The Pico SDK is using CMake as its build system, and so the simplest way to integrate with it is to also use CMake to build a Swift firmware application on top of the SDK and the libraries from it. The following describes an example set up of that on a "blinky" example (code that just blinks the built-in LED).
Let's create a directory with a Swift source file, a bridging header, and a CMake definition file:
./SwiftPicoBlinky/Main.swift
./SwiftPicoBlinky/BridgingHeader.h
./SwiftPicoBlinky/CMakeLists.txt
In Main.swift, let's add basic logic to initialize the GPIO port for the Pico's built-in LED, and then turn it on and off in a loop:
@main
struct Main {
static func main() {
let led = UInt32(PICO_DEFAULT_LED_PIN)
gpio_init(led)
gpio_set_dir(led, /*out*/true)
while true {
gpio_put(led, true)
sleep_ms(250)
gpio_put(led, false)
sleep_ms(250)
}
}
}Notice that we're using functions and variables defined in C in the Pico SDK. For that to be possible, the Swift compiler needs to have access to the C header files that define these functions and variables. The cleanest option would be to define a modulemap, but for simplicity let's just use a bridging header to make declarations visible in Swift without a module. BridgingHeader.h should contain:
#pragma once
#include "pico/stdlib.h"Finally, we need to define the application's build rules in CMake that will be using CMake logic from the Pico SDK. The following content of CMakeLists.txt shows how to manually call swiftc, the Swift compiler instead of using the recently added CMake native support for Swift, so that we can see the full Swift compilation command.
cmake_minimum_required(VERSION 3.13)
include($ENV{PICO_SDK_PATH}/external/pico_sdk_import.cmake)
project(swift-blinky)
pico_sdk_init()
execute_process(COMMAND xcrun -f swiftc OUTPUT_VARIABLE SWIFTC OUTPUT_STRIP_TRAILING_WHITESPACE)
add_executable(swift-blinky)
add_custom_command(
OUTPUT ${CMAKE_CURRENT_BINARY_DIR}/_swiftcode.o
COMMAND
${SWIFTC}
-target armv6m-none-none-eabi -Xcc -mfloat-abi=soft -Xcc -fshort-enums
-Xfrontend -function-sections -enable-experimental-feature Embedded -wmo -parse-as-library
$$\( echo '$<TARGET_PROPERTY:swift-blinky,INCLUDE_DIRECTORIES>' | tr '\;' '\\n' | sed -e 's/\\\(.*\\\)/-Xcc -I\\1/g' \)

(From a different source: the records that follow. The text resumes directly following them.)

(** The indexed FASTA reader is a library outside this module. It is
    taken as given: the type of an opened file, the object a slice of a
    record returns, and the attributes the class reads from that object. *)
Variable Fasta : Type.
Variable Sequence : Type.
(** [genome[chrom][start:end]] *)
Variable fasta_slice : Fasta -> str -> Z -> Z -> result Sequence.
(** [.seq], [.reverse] and [.complement] *)
Variable seq_of : Sequence -> str.
Variable seq_reverse : Sequence -> Sequence.
Variable seq_complement : Sequence -> Sequence.

(** The uppercase table of the runtime, as in the codec. *)
Variable to_upper_full : char -> list char.

(** The attributes [__init__] leaves on the object. *)
Record Genome : Type := mk_Genome {
  genome : Fasta;
  chrs : list str;
  len_chrs : gmap str Z
}.

Definition _genome_sequence (self : Genome)
    (chrom : str) (start end_ : Z) (strand : str) : result str :=
  if decide (strand = py "+")
  then fasta_slice (genome self) chrom start end_
       ≫= fun s : Sequence => Ok (seq_of s)
  else fasta_slice (genome self) chrom start end_
       ≫= fun s : Sequence => Ok (seq_of (seq_complement (seq_reverse s))).

Definition get_sequence_from_coords (self : Genome)
    (chrom : str) (start end_ : Z) (strand : str) : result str :=
  _get_sequence_from_coords
    (len_chrs self) (_genome_sequence self) chrom start end_ strand.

$$\( echo '${CMAKE_C_IMPLICIT_INCLUDE_DIRECTORIES}' | tr ' ' '\\n' | sed -e 's/\\\(.*\\\)/-Xcc -I\\1/g' \)
-import-bridging-header ${CMAKE_CURRENT_LIST_DIR}/BridgingHeader.h
${CMAKE_CURRENT_LIST_DIR}/Main.swift
-c -o ${CMAKE_CURRENT_BINARY_DIR}/_swiftcode.o
DEPENDS
${CMAKE_CURRENT_LIST_DIR}/BridgingHeader.h
${CMAKE_CURRENT_LIST_DIR}/Main.swift
)
add_custom_target(swift-blinky-swiftcode DEPENDS ${CMAKE_CURRENT_BINARY_DIR}/_swiftcode.o)
target_link_libraries(swift-blinky
pico_stdlib hardware_uart hardware_gpio
${CMAKE_CURRENT_BINARY_DIR}/_swiftcode.o
)
add_dependencies(swift-blinky swift-blinky-swiftcode)

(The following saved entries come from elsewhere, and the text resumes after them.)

(** * Canadian sales tax processor: [canada_tax/processor.py]

    A shallow embedding of [Processor] and the properties of its rate
    reduction ([tax_rate_list]), rate lookup ([get_rate]), shipping tax
    ([shipping]) and order aggregation ([process]).

    Conventions of the embedding.
    - [decimal.Decimal] values are finite decimals [coef * 10 ^ expo] with
      the arithmetic of the default context: every sum and product is
      rounded half-even to 28 significant digits.  The exponent limits of
      the context, signed zeros, infinities and NaN are left out.
    - A dict is a [gmap]; iteration over a dict visits each key once.
    - A raised exception is a [Raise] result; the logger is an append-only
      list of records threaded through every call. *)

From Stdlib Require Import ZArith QArith Qpower Qfield List String Ascii.
From Stdlib Require Import Permutation Sorted Lia.
From stdpp Require Import gmap strings list fin_maps.

Local Open Scope string_scope.
Local Open Scope list_scope.
Local Open Scope Z_scope.

(** ** Decimals *)

Module Dec.

Record t : Set := mk { coef : Z; expo : Z }.

(** The coefficient of [d] rewritten at the exponent [e <= expo d]. *)
Definition align (d : t) (e : Z) : Z := coef d * 10 ^ (expo d - e).

(** The precision of the default context. *)
Definition prec : Z := 28.

(** A coefficient of at most [prec] digits. *)
Definition fits (d : t) : Prop := Z.abs (coef d) < 10 ^ prec.

(** The number of digits [n] has beyond [prec]. *)
Fixpoint excess (fuel : nat) (n : Z) : Z :=
  match fuel with
  | O => 0
  | S fuel' => if n <? 10 ^ prec then 0 else 1 + excess fuel' (n / 10)
  end.

(** [n] without its last [k] digits, rounded half-even. *)
Definition round_half_even (n k : Z) : Z :=
  let q := n / 10 ^ k in
  let r := n mod 10 ^ k in
  let half := 10 ^ k / 2 in
  if ((half <? r) || ((r =? half) && Z.odd q))%bool then q + 1 else q.

(** What the context does to an exact result: a coefficient of more than
    [prec] digits is cut to [prec] digits and rounded; when rounding
    carries into one more digit, that digit goes too. *)
Definition round (d : t) : t :=
  let n := Z.abs (coef d) in
  if n <? 10 ^ prec then d
  else
    let k := excess (Z.to_nat (Z.log2 n)) n in
    let q := round_half_even n k in
    if q <? 10 ^ prec then mk (Z.sgn (coef d) * q) (expo d + k)
    else mk (Z.sgn (coef d) * (q / 10)) (expo d + k + 1).

(** The exact sum, at the smaller exponent. *)
Definition exact_add (a b : t) : t :=
  let e := Z.min (expo a) (expo b) in
  mk (align a e + align b e) e.

(** The exact product: coefficients multiply, exponents add. *)
Definition exact_mul (a b : t) : t := mk (coef a * coef b) (expo a + expo b).

(** [a + b] *)
Definition add (a b : t) : t := round (exact_add a b).

(** [a * b] *)
Definition mul (a b : t) : t := round (exact_mul a b).

(** [int * Decimal] converts the integer at exponent 0. *)
Definition of_Z (n : Z) : t := mk n 0.

(** Truth value of a decimal ([if d:]): false exactly at zero. *)
Definition truthy (d : t) : bool := negb (coef d =? 0).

pico_add_extra_outputs(swift-blinky)With these three files, we can now configure and build a Swift firmware for the Pico:
$ export TOOLCHAINS=org.swift.59202401301a
$ export PICO_BOARD=pico
$ export PICO_SDK_PATH=<path_to_pico_sdk>
$ export PICO_TOOLCHAIN_PATH=<path_to_arm_toolchain>
$ ls -al
-rw-r--r-- 1 kuba staff 39B Feb 2 22:08 BridgingHeader.h
-rw-r--r-- 1 kuba staff 1.3K Feb 2 22:08 CMakeLists.txt
-rw-r--r-- 1 kuba staff 262B Feb 2 22:08 Main.swift
$ mkdir build
$ cd build
$ cmake -S ../ -B . -G Ninja
$ ninja -vThis should produce several build artifacts in the build/ subdirectory, include swift-blinky.uf2, which can be directly uploaded to the Pico by copying it into the fake Mass Storage Volume that the device presents when plugged over USB in BOOTSEL mode.